Friday, May 11

THE HOUSE OF THE DEVIL (2009)

This film belongs to a peculiar and diverse sub-genre of films that adopt the cinematic limitations/conventions of the period in which they are set which includes the likes of The Aviator and recent Oscar darling The Artist.  This film is set during the eighties, so you can expect grainy 16mm film stock, simple zooms in place of complex dolly shots, and of course no modern impurities to the form like shaky camera editing or bogus CGI.  Writer-Director Ti West also goes one bonus step further, and has its subject matter deeply rooted in the past, fashioning a tale of devil worship that would have felt right at home during the height of the satanic panic of the 1980’s.  Devil’s gonna getcha!

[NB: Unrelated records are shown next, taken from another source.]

(* ===== verification/ClusterLifecycle.v ===== *)
(** * The life of a cluster, over many reconciliations

    The counterpart of Lifecycle for the load balancers: what the API server
    promises about the finalizers of clusters, the classification of the runs
    of the cluster controller, and [no_orphan_balancers]: along every history
    in which the kind and address of the load balancer are not changed, the
    finalizer of the cluster is still there, or the load balancer was seen to
    be gone. [switched_balancer_stays] shows that the condition is needed. *)

From S2P Require Import Prelude GoStrings Go Api World Images Launch Instances Template Sample Client Config LoadBalancer Capi Histories LXCCluster LXCMachine Lifecycle.

Import LXCClusterController.

(** ** What a cluster has on the server *)

(** An instance with this name, or a network load balancer. *)
Inductive lb_resource :=
| LBInstance (name : string)
| LBNetwork (network address : string).

#[export] Instance lb_resource_eq_dec : EqDecision lb_resource.
Proof. solve_decision. Defined.

(** What [ManagerForCluster] creates and deletes for the cluster. *)
Definition resource_of (c : LXCCluster) : option lb_resource :=
  let lb := cs_LoadBalancer (lc_Spec c) in
  match lb_LXC lb, lb_OCI lb, lb_OVN lb with
  | Some _, _, _ | None, Some _, _ => Some (LBInstance (GetLoadBalancerInstanceName c))
  | None, None, Some o => Some (LBNetwork (ovn_NetworkName o) (ep_Host (cs_ControlPlaneEndpoint (lc_Spec c))))
  | None, None, None => None
  end.

(** The call asks the server for it. *)
Definition wants (r : lb_resource) (e : event) : Prop :=
  match (projT2 e).1 with
  | CIncus _ (CreateInstance post) => r = LBInstance (ip_Name post)
  | CIncus _ (CreateNetworkLoadBalancer network address _) => r = LBNetwork network address
  | _ => False
  end.

#[export] Instance wants_dec r e : Decision (wants r e).
Proof. destruct e as [A [c x]]. destruct c as [B conn c|B c|B c]; [destruct c|..]; unfold wants; simpl; apply _. Defined.

(** The server at this place said that there is no such load balancer, or deleted
    it. *)
Definition network_lb_gone (p : place) (network address : string) (e : event) : Prop :=
  match e with
  | existT A (CIncus conn (DeleteNetworkLoadBalancer n a), r) =>
      place_of conn = p ∧ n = network ∧ a = address ∧
      match r with inr _ => True | inl err => Contains (Error err) "not found" = true end
  | _ => False
  end.

Definition lb_gone (p : place) (r : lb_resource) (evs : list event) : Prop :=
  match r with
  | LBInstance name => instance_gone p name evs
  | LBNetwork network address => Exists (network_lb_gone p network address) evs
  end.

Lemma lb_gone_app p r pre evs post : lb_gone p r evs → lb_gone p r (pre ++ evs ++ post).
Proof.
  destruct r; simpl; [apply instance_gone_app|]. intros Hg. rewrite !Exists_app. auto.
Qed.

(** What a history is about: a load balancer at a place. With [None], nothing is
    asked: of which load balancer a cluster has, of the place where the runs work,
    and of what was seen. *)
Definition subject : Type := option (place * lb_resource).

Definition may_be (r : subject) (c : LXCCluster) : Prop :=
  match r with Some x => resource_of c = Some x.2 | None => True end.

#[export] Instance may_be_dec r c : Decision (may_be r c).
Proof. destruct r; simpl; apply _. Defined.

Definition seen_gone (r : subject) (evs : list event) : Prop :=
  match r with Some x => lb_gone x.1 x.2 evs | None => True end.

(** Where the runs work. *)
Definition site (r : subject) : option place := option_map fst r.

Lemma seen_gone_app r pre evs post : seen_gone r evs → seen_gone r (pre ++ evs ++ post).
Proof. destruct r; [apply lb_gone_app|done]. Qed.

Lemma may_be_same r c c' : lc_Meta c' = lc_Meta c → lc_Spec c' = lc_Spec c → may_be r c → may_be r c'.
Proof.
  intros Hm Hs. destruct r; simpl; [|done]. unfold resource_of, GetLoadBalancerInstanceName. by rewrite Hm, Hs.
Qed.

(** ** What the API server promises *)

Definition cluster_patched (e : event) : option ObjectMeta :=
  match (projT2 e).1 with CKube (KPatchCluster obj _) => Some (lc_Meta obj) | _ => None end.

#[local] Notation cluster_drops := (drops cluster_patched ClusterFinalizer).

(** As for machines; that a call with the answer "nothing to do" leaves the
    specification alone matters here, since it says which load balancer to delete. *)
Class KubernetesClusters (E : Env) (k : NamespacedName) := {
  cluster_stored : world → option LXCCluster;
  get_cluster_stored : ∀ w c w', handle (CKube (KGetLXCCluster k)) w = (inr c, w') →
    object_key (lc_Meta c) = k ∧ cluster_stored w' = Some c;
  ensure_cluster_unchanged : ∀ obj w obj' w',
    handle (CKube (KEnsureClusterFinalizer obj ClusterFinalizer)) w = (inr (false, obj'), w') →
    lc_Meta obj' = lc_Meta obj ∧ lc_Spec obj' = lc_Spec obj ∧
    (is_deleted (lc_Meta obj) = true ∨ ClusterFinalizer ∈ om_Finalizers (lc_Meta obj));
  paused_cluster_unchanged : ∀ cluster obj w obj' w',
    handle (CKube (KEnsureClusterPaused cluster obj)) w = (inr (false, false, obj'), w') →
    lc_Meta obj' = lc_Meta obj ∧ lc_Spec obj' = lc_Spec obj;
  cluster_finalizer_stays : ∀ A (c : call A) w r w',
    handle c w = (r, w') → ¬ cluster_drops k (existT A (c, r)) →
    has_finalizer ClusterFinalizer (λ w, lc_Meta <$> cluster_stored w) w →
    has_finalizer ClusterFinalizer (λ w, lc_Meta <$> cluster_stored w) w';
  cluster_finalizer_elapse : ∀ d w,
    has_finalizer ClusterFinalizer (λ w, lc_Meta <$> cluster_stored w) w →
    has_finalizer ClusterFinalizer (λ w, lc_Meta <$> cluster_stored w) (elapse d w)
}.

(** ** The calls of one reconciliation *)

Definition asks_balancer (e : event) : bool :=
  match (projT2 e).1 with
  | CIncus _ (CreateInstance _) | CIncus _ (CreateNetworkLoadBalancer _ _ _) => true
  | _ => false
  end.

Lemma wants_asks r e : wants r e → asks_balancer e = true.
Proof. unfold wants, asks_balancer. destruct (projT2 e).1 as [A conn c|A c|A c]; try done. by destruct c. Qed.

Lemma not_create_asks_nothing e : not_create e → asks_balancer e = false.
Proof. unfold not_create, incus_event, asks_balancer. destruct (projT2 e) as [[A conn c|A c|A c] r]; try done. by destruct c. Qed.

#[local] Notation patching := (patching cluster_patched).
#[local] Notation quiet := (quiet cluster_patched asks_balancer).

Section runs.
Context `{MapRange} `{TextTemplate} `{Printer} `{CliPaths} `{ClusterAPI} `{E : Env}.
Context (r : subject).

#[local] Notation run_class := (run_class cluster_patched asks_balancer ClusterFinalizer (λ _, seen_gone r)).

Jocelin Donahue plays a college student who agrees to a somewhat creepy babysitting job in order to scrounge up quick dough to ditch her feral roommate.  Her best friend Great Gerwig drops her off at the isolated country mansion, the man and woman of the house, Tom Noonan and Mary Woronov, chat briefly and awkwardly with her and then set off.  To say anything more would be destroying well developed surprises.

This is a horror film but for much of its running time it has more in common with an old school suspense movie.  Events pile up slowly, with a mounting sense of dread, and a proper sense of how to save the best stuff for last. Compared to modern fast paced gorefests this film is positively restrained and dignified, preferring to risk losing audience members with no patience than to bombarding the patient ones with cheap shocks and random ugliness.  An ideal synthesis of old and new, this film will scare you.

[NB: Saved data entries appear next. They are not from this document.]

Definition importVirtualMachineUnifiedTarball (i : Index) (imagePath : string) (aliases : list string)
    (incus lxd : bool) : M disk Index :=
  let! archive := open_archive imagePath in
  let! parts := of_result (read_vm (ts_Entries archive) (ts_End archive)
                             {| vp_Metadata := zeroMetadata; vp_Files := []; vp_Rootfs := "" |}) in
  let metadata := vp_Metadata parts in
  fail_if "failed to generate metadata.tar: " (tar_Close (vp_Files parts)) ;;
  let! outMetadata := wrap "failed to generate metadata.tar.gz: " (of_result (gzip_Close (vp_Files parts))) in
  if decide (outMetadata = "") then throw (errorString "no metadata found in image")
  else if decide (vp_Rootfs parts = "") then throw (errorString "no rootfs.img found in image")
  else if decide (md_Architecture metadata = "") then throw (errorString "no metadata.yaml found in image")
  else
    let info := getVirtualMachineImageInfo outMetadata (vp_Rootfs parts) in
    let versionName := FormatMinute (md_CreationDate metadata) in
    let metadataTarget := image_target metadata (vi_MetaSha256 info +s+ ".incus.tar.xz") in
    let rootfsTarget := image_target metadata (vi_MetaSha256 info +s+ ".disk-kvm.img") in
    wrap "failed to create images directory: "
      (os_MkdirAll (filepath_Join [ix_rootDir i; filepath_Dir rootfsTarget])) ;;
    let! i := add_version i metadata versionName aliases (vm_items incus lxd metadataTarget rootfsTarget info) in
    wrap "failed to write rootfs: " (os_WriteFile (filepath_Join [ix_rootDir i; rootfsTarget]) (vp_Rootfs parts)) ;;
    wrap "failed to write metadata: " (os_WriteFile (filepath_Join [ix_rootDir i; metadataTarget]) outMetadata) ;;
    write_index i ;;
    ret i.

(** ** Importing: import.go *)

(** A zip archive with one unified tarball is extracted to a temporary
    directory: the tarball and the directory, or [None]. *)
Definition maybeExtractUnifiedTarballFromZIP (path : string) : M disk (option (string * string)) :=
  if negb (HasSuffix path ".zip") then ret None
  else
    let! zipReader := try (let! contents := os_ReadFile path in of_result (unzip contents)) in
    match zipReader with
    | inr [file] =>
        if negb (HasSuffix (zf_Name file) ".tar.gz") then ret None
        else
          let! f := wrap "failed to read unified tarball from zip file: " (of_result (zf_Open file)) in
          let! tmpDir := wrap "failed to create temporary directory: " os_MkdirTemp in
          let ofName := filepath_Join [tmpDir; "image.tar.gz"] in
          wrap "failed to create temporary file: " (os_Create ofName) ;;
          wrap "failed to extract unified tarball: " (let! contents := of_result f in write ofName contents) ;;
          ret (Some (ofName, tmpDir))
    | _ => ret None
    end.

Definition import_tarball (i : Index) (imageType imagePath : string) (aliases : list string) (incus lxd : bool) :
    M disk Index :=
  if decide (imageType = Container) then importContainerUnifiedTarball i imagePath aliases incus lxd
  else if decide (imageType = VirtualMachine) then importVirtualMachineUnifiedTarball i imagePath aliases incus lxd
  else throw (errorString ("unknown image type " +s+ quote imageType)).

(** ImportImage imports a container or a virtual machine image into the
    simplestreams index. The temporary directory is removed when it returns. *)
Definition ImportImage (i : Index) (imageType imagePath : string) (aliases : list string) (incus lxd : bool) :
    M disk Index :=
  let! extracted := wrap "failed to extract unified tarball from archive: "
                      (maybeExtractUnifiedTarballFromZIP imagePath) in
  match extracted with
  | None => import_tarball i imageType imagePath aliases incus lxd
  | Some (tarballPath, tmpDir) =>
      let! r := try (import_tarball i imageType tarballPath aliases incus lxd) in
      let! _ := try (os_RemoveAll tmpDir) in
      of_result r
  end.

End index.

(** ** Properties *)

Section properties.
Context {HD : Disk} {HA : Archives} {HC : Codecs}.

Definition same_except (P : string → Prop) (s s' : disk) : Prop :=
  ∀ p, ¬ P p → dk_files s' !! p = dk_files s !! p.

~ Further keeping with the 80’s theme, special promotional copies of the film were made on VHS in a traditional clamshell box.

~ Tom Noonan has been creepy for years.  Ralph Fiennes was much more aggressively weird in his portrayal of Francis Dolarhyde in Red Dragon, but there’s something even creepier about Noonan’s somewhat subdued Dolarhyde in Manhunter.

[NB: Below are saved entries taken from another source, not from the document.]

Definition kubeadm_RunE (ctx : context) (f : kubeadm_flags) : M state unit :=
  match ParseTolerant (kf_kubernetesVersion f) with
  | Some err => throw (Errorf_w ("--kubernetes-version " +s+ quote (kf_kubernetesVersion f) +s+ " is not valid semver: ") err)
  | None =>
      let! (c, image) := builder_client (kf_configFile f) (kf_configRemoteName f) (kf_baseImage f) in
      wrap "failed to run kubeadm stages: "
        (Run ctx c (kf_skipStages f) (kf_onlyStages f) (kf_dryRun f) (kubeadm_stages f image))
  end.

End stages.

(** ** Properties *)

(** *** The checks *)

(** What the checks of the base image accept can be built from: it is a known
    base image, so that the name and the properties of the image are not empty,
    and it is an image that the client can resolve. *)
Theorem base_image_usable (b baseImage : string) :
  base_image b = inr baseImage →
  is_Some (wellKnownBaseImages !! baseImage) ∧ ∃ image, ParseImage baseImage = inr (Some image).
Proof.
  unfold base_image. intros Hb.
  assert (baseImage ∈ ["debian:12"; "debian:13"; "ubuntu:22.04"; "ubuntu:24.04"]) as Hin.
  { repeat case_decide; simplify_eq; [..|done]; compute_done. }
  repeat (apply elem_of_cons in Hin as [->|Hin]; [split; [by eexists|]; eexists; vm_compute; reflexivity|]).
  by apply elem_of_nil in Hin.
Qed.

(** The default flags pass the checks. *)
Lemma defaults_pass version :
  (∃ f, kubeadm_PreRunE (kubeadm_defaults version) = inr f ∧ kf_imageAlias f = "kubeadm-" +s+ version +s+ "-container") ∧
  ∃ f, haproxy_PreRunE haproxy_defaults = inr f ∧ hf_imageAlias f = "haproxy-ubuntu".
Proof. split; eexists; split; reflexivity. Qed.

(** *** Builds end *)

Section ends.
Context `{MapRange} `{Platform} `{CliPaths} `{E : Env} `{!EnvTime E}.

Lemma safe_sleep d : safe (λ _, True) (sleep d).
Proof. done. Qed.

Lemma safe_deferring {A} after (m : M state A) :
  safe (λ _, True) after → safe (λ _, True) m → safe (λ _, True) (deferring after m).
Proof. intros Ha Hm. unfold deferring. safe_auto. Qed.
Hint Resolve safe_sleep safe_deferring : capn.

(** The poll ends: every round but the last takes a second. *)
Lemma wait_agent_ends fuel c ctx name deadline s :
  within deadline (1000 * Z.of_nat fuel - 1000) s → (0 < fuel)%nat →
  wp (action.wait_agent fuel c ctx name deadline) (λ o _, match o with Ok _ | Err _ => True | _ => False end) s.
Proof.
  revert s. induction fuel as [|fuel IH]; intros s Hd Hf; [lia|]. cbn [action.wait_agent].
  wp_step. apply wp_clock. cbn beta iota. destruct (action.timer_error ctx deadline _) as [err|] eqn:Ht; [done|].
  wp_step. eapply wp_mono; [apply (wp_safe (within deadline (1000 * Z.of_nat (S fuel) - 1000))); [|done]; apply safe_RunCommand, _|].
  intros [r|err|msg|] s1 Hs1; try done. wp_step. apply wp_clock. cbn beta iota.
  destruct (action.timer_error ctx deadline (now (st_world s1))); [done|]. destruct (cr_err r); [|done].
  wp_step. unfold sleep. unfold wp at 1, modify. apply IH; unfold within in *; cbn [st_world] in *.
  - rewrite now_elapse by lia. lia.
  - destruct fuel; [|lia]. exfalso. unfold action.timer_error in Ht. destruct ctx; repeat (split_match; try done); lia.
Qed.

Lemma root_disk_replacements pools opts : lo_replacements (action.with_root_disk pools opts) = lo_replacements opts.
Proof.
  unfold action.with_root_disk. revert opts. induction pools as [|pool pools IH]; intros opts; [done|]. simpl.
  rewrite IH. by case_decide.
Qed.

(** Launching an instance without replacements. *)
Lemma safe_LaunchInstance name opts ctx c :
  default ∅ (lo_replacements opts) = ∅ → safe (λ _, True) (action.LaunchInstance name opts ctx c).
Proof.
  intros Hr. unfold action.LaunchInstance. apply safe_bind; [safe_auto|]. intros pools.
  apply safe_bind; [apply safe_wrap, safe_WaitForLaunchInstance; by rewrite root_disk_replacements|].
  intros _ s _. pose proof (wait_agent_ends action.agent_fuel c ctx name (now (st_world s) + 300000) s) as Hw.
  unfold bind, clock, wrap. unfold wp in Hw.
  destruct (action.wait_agent _ _ _ _ _ s) as [[] s']; try done; apply Hw; unfold within, action.agent_fuel; lia.
Qed.

Lemma safe_PublishImage name alias info ctx c : safe (λ _, True) (action.PublishImage name alias info ctx c).
Proof. unfold action.PublishImage, action.publish_instance. safe_auto; apply safe_WaitForOperation; safe_auto. Qed.

Lemma safe_qemuCompressImage ctx raw : safe (λ _, True) (action.qemuCompressImage ctx raw).
Proof. unfold action.qemuCompressImage. safe_auto; apply safe_deferring; safe_auto. Qed.
Hint Resolve safe_qemuCompressImage : capn.

Lemma safe_compress ctx path : safe (λ _, True) (action.compressUnifiedImageTarballRootfs ctx path).
Proof.
  unfold action.compressUnifiedImageTarballRootfs, action.copy_archive, action.copy_entry.
  repeat first [apply safe_deferring | safe_step].
Qed.

Lemma safe_ExportImage alias file ctx c : safe (λ _, True) (action.ExportImage alias file ctx c).
Proof. unfold action.ExportImage, action.download_image. safe_auto; apply safe_compress. Qed.

End ends.

(** *** What the actions leave in the log *)

(** The host did what it was asked. *)
Definition host_done {A} (c : hcall A) (a : A) : event := existT A (CHost c, inr a).

Definition waited (conn : Conn) (op : Operation) (dl : option Z) (r : error + WaitResult) : event :=
  existT _ (CIncus conn (WaitContext op dl), r).

(** The operation of a command ended, with the exit code 0. *)
Definition exited (r : error + WaitResult) : bool :=
  wait_done r && bool_decide (default 0%Z (wr_return (wait_result r)) = 0%Z).

Definition command_ran (conn : Conn) (name : string) (command : list string) (stdin : option string)
    (evs : list event) : Prop :=
  ∃ op dl r, evs = [accepted conn (ExecInstance name command stdin) op; waited conn op dl r] ∧ exited r = true.

Definition script_ran (conn : Conn) (name script : string) (args : list string) : list event → Prop :=
  command_ran conn name (["bash"; "-s"; "--"] ++ args) (Some script).

(** The last thing that happened is that the agent of the instance answered. *)
Definition agent_answered (conn : Conn) (name : string) (evs : list event) : Prop :=
  ∃ before ran, evs = before ++ ran ∧ command_ran conn name ["echo"; "hi"] None ran.

Definition stopped (conn : Conn) (name : string) (evs : list event) : Prop :=
  (∃ st, accepted conn (GetInstanceState name) st ∈ evs ∧ is_Pid st = 0%Z) ∨
  ∃ op dl r, accepted conn (UpdateInstanceState name "stop" true) op ∈ evs ∧ waited conn op dl r ∈ evs ∧
    wait_done r = true.

Definition gone (conn : Conn) (name : string) (evs : list event) : Prop :=
  reported_missing conn name evs ∨ deleted conn name evs.

(** The file has the contents of the file of the instance. *)
Definition file_copied (conn : Conn) (name source file : string) (evs : list event) : Prop :=
  ∃ reader resp contents, accepted conn (GetInstanceFile name source) (Some reader, resp) ∈ evs ∧
    rd_ReadAll reader = inr contents ∧ host_done (OSWrite file contents) tt ∈ evs.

~ Dee Wallace, most popularly known as the mother from E.T. but also a veteran of numerous horror films, has a short cameo.

~ The Ullman family name might be a tribute to The Shining.  Ti West’s next film, The Innkeepers, certainly indicates his fondness for The Shining.

~ The film uses the song One Thing Leads to Another which is certainly true of horror films, usually lacking subplots as they are.